Vincent Moscardelli, a political science professor at the University of Connecticut, said it’s unclear natural disasters like hurricanes affect elections.
What is certain is, if power outages persist then it could impact voter turnout on Nov. 6, he said.
“If you have no power and you’re trying to get your yard cleaned up, then voting will be the last thing on your mind,“ Moscardelli said.
Moscardelli and his colleagues are looking to see if the freak 2011 snowstorm had any impact on the municipal elections and whether incumbents fared better or worse because of the storm.
But Moscardelli and his colleagues won’t be the first political science professors to look at election data from a weather perspective.
In 2004, then Princeton Professors Larry Bartels and Christopher Achen studied the impact of climate on elections and concluded the electorate punishes incumbents if it’s too wet or too dry.
Neither Murphy nor McMahon are incumbents in the U.S. Senate race, so it’s unclear if the theory would apply. Bartels, who is now at Vanderbilt University, was unable to be reached for comment Monday.
“We find that voters regularly punish governments for acts of God, including droughts, floods, and shark attacks,“ Bartels and Achen concluded in their study. “As long as responsibility for the event itself (or more commonly, for its amelioration) can somehow be attributed to the government in a story persuasive within the folk culture, the electorate will take out its frustrations on the incumbents and vote for out-parties.”
That could be good news for McMahon, who has never held public office.
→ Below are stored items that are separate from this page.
(** Lines 97-105: the TPM check at the current [now]. *)
Definition tpm_step (now : Q) (w : world) : option world :=
  let w := set_token_times (prune_tokens now (token_times (cm w))) w in
  let recent_tokens := sum_tokens (token_times (cm w)) in
  if Qle_bool (inject_Z (tpm_limit (cm w)) * 0.9) (inject_Z recent_tokens) then
    let oldest := oldest_time now (token_times (cm w)) in
    let wait_time := 60 - (now - oldest) + 1 in
    sleep wait_time w
  else Some w.

(** [check_rate_limit] (it always returns [True] when it returns). *)
Definition check_rate_limit (w : world) : option world :=
  let now := time w in
  let w := set_call_times (prune_calls now (call_times (cm w))) w in
  '(now, w) ← rpm_step now w;
  tpm_step now w.

(** [track_request_start] *)
Definition track_request_start (w : world) : option world :=
  w ← check_rate_limit w;
  Some (set_call_times (call_times (cm w) ++ [time w]) w).

(** ** [get_usage_stats] and [_save_usage] *)

Definition get_usage_stats (w : world) : stats :=
  let l := cm w in
  let input_cost := (inject_Z (total_input_tokens l) * cost_per_million_input l) / 1000000 in
  let output_cost := (inject_Z (total_output_tokens l) * cost_per_million_output l) / 1000000 in
  mk_stats (total_requests l) (total_tokens l) (input_cost + output_cost)
    (component_usage l)
    (Z.of_nat (length (List.filter (fun t => Qlt_bool (time w - t) 60) (call_times l)))).

Definition _save_usage (w : world) : world :=
  let s := get_usage_stats w in
  mk_world (clock w) (heap w) (sleeps w)
    (saves w ++ [mk_snapshot (time w) s (deref w (s_component_breakdown s))]) (cm w).

(** ** [track_usage] *)

Definition add_success (input_tokens output_tokens : Z) (now : Q) (l : ledger) : ledger :=
  mk_ledger (total_requests l + 1)%Z (total_tokens l + (input_tokens + output_tokens))%Z
    (total_input_tokens l + input_tokens)%Z (total_output_tokens l + output_tokens)%Z
    (rpm_limit l) (tpm_limit l) (call_times l)
    (token_times l ++ [(now, (input_tokens + output_tokens)%Z)])
    (component_usage l) (cost_per_million_input l) (cost_per_million_output l).

Definition track_usage (input_tokens output_tokens : Z) (component : string)
    (success : bool) (w : world) : world :=
  let p := component_usage (cm w) in
  let tbl := deref w p in
  let w1 :=
    if success then
      let w' := set_cm (add_success input_tokens output_tokens (time w) (cm w)) w in
      match tbl !! component with
      | Some u =>
          heap_write p (<[component := mk_usage (calls u + 1)%Z
                          (tokens u + (input_tokens + output_tokens))%Z (errors u)]> tbl) w'
      | None => w'
      end
    else
      match tbl !! component with
      | Some u => heap_write p (<[component := mk_usage (calls u) (tokens u) (errors u + 1)%Z]> tbl) w
      | None => w
      end in
  if (total_requests (cm w1) mod 10 =? 0)%Z then _save_usage w1 else w1.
A more recent study by Andrew Reeves of Boston University and John Gasper of Carnegie Mellon University found that the electorate punishes those in government who perform poorly during weather events and rewards governors and presidents who act accordingly during weather events.
“We find that electorates punish presidents and governors for severe weather damage. However, we find that these effects are dwarfed by the response of attentive electorates to the actions of their officials,” the study found.
As a congressman, Murphy doesn’t have a leading role in managing the disaster, but his opponent or some of her supporters are certainly trying to tie him to negative perceptions of CL&P and how the company handled last year’s storms.
In a poll being conducted Monday, a pollster asked: “Would it affect your opinion of Murphy to know that he has received tens of thousands of dollars from CL&P and that he didn’t hold them accountable for the massive outages last year?”
McMahon’s campaign denies any knowledge of the poll. Murphy has received campaign donations from Northeast Utilities, which is the parent company of Connecticut Light & Power.
The storm, which could impact as many as 60 million people up and down the east coast, was a top priority for President Barack Obama, who canceled his Green Bay, Wisconsin campaign stop with former President Bill Clinton to return to Washington, D.C.
Despite one of the closest presidential campaigns in history, Obama decided to head back to the White House for briefings on the storm.
“This is a time not for politics, but at a moment like this, with a storm as severe as this, with likely impacts as consequential as we will see, the President is very focused on making sure that the federal response effort is comprehensive, that every state and locality has what it needs,” Jay Carney, White House spokesman, said Monday.
At a briefing later in the afternoon Monday, Obama was asked if he was concerned about suspending his campaign.
“I am not worried at this point about the impact on the election,” Obama said. “I’m worried about the impact on families, and I’m worried about the impact on our first responders. I’m worried about the impact on our economy and on transportation.”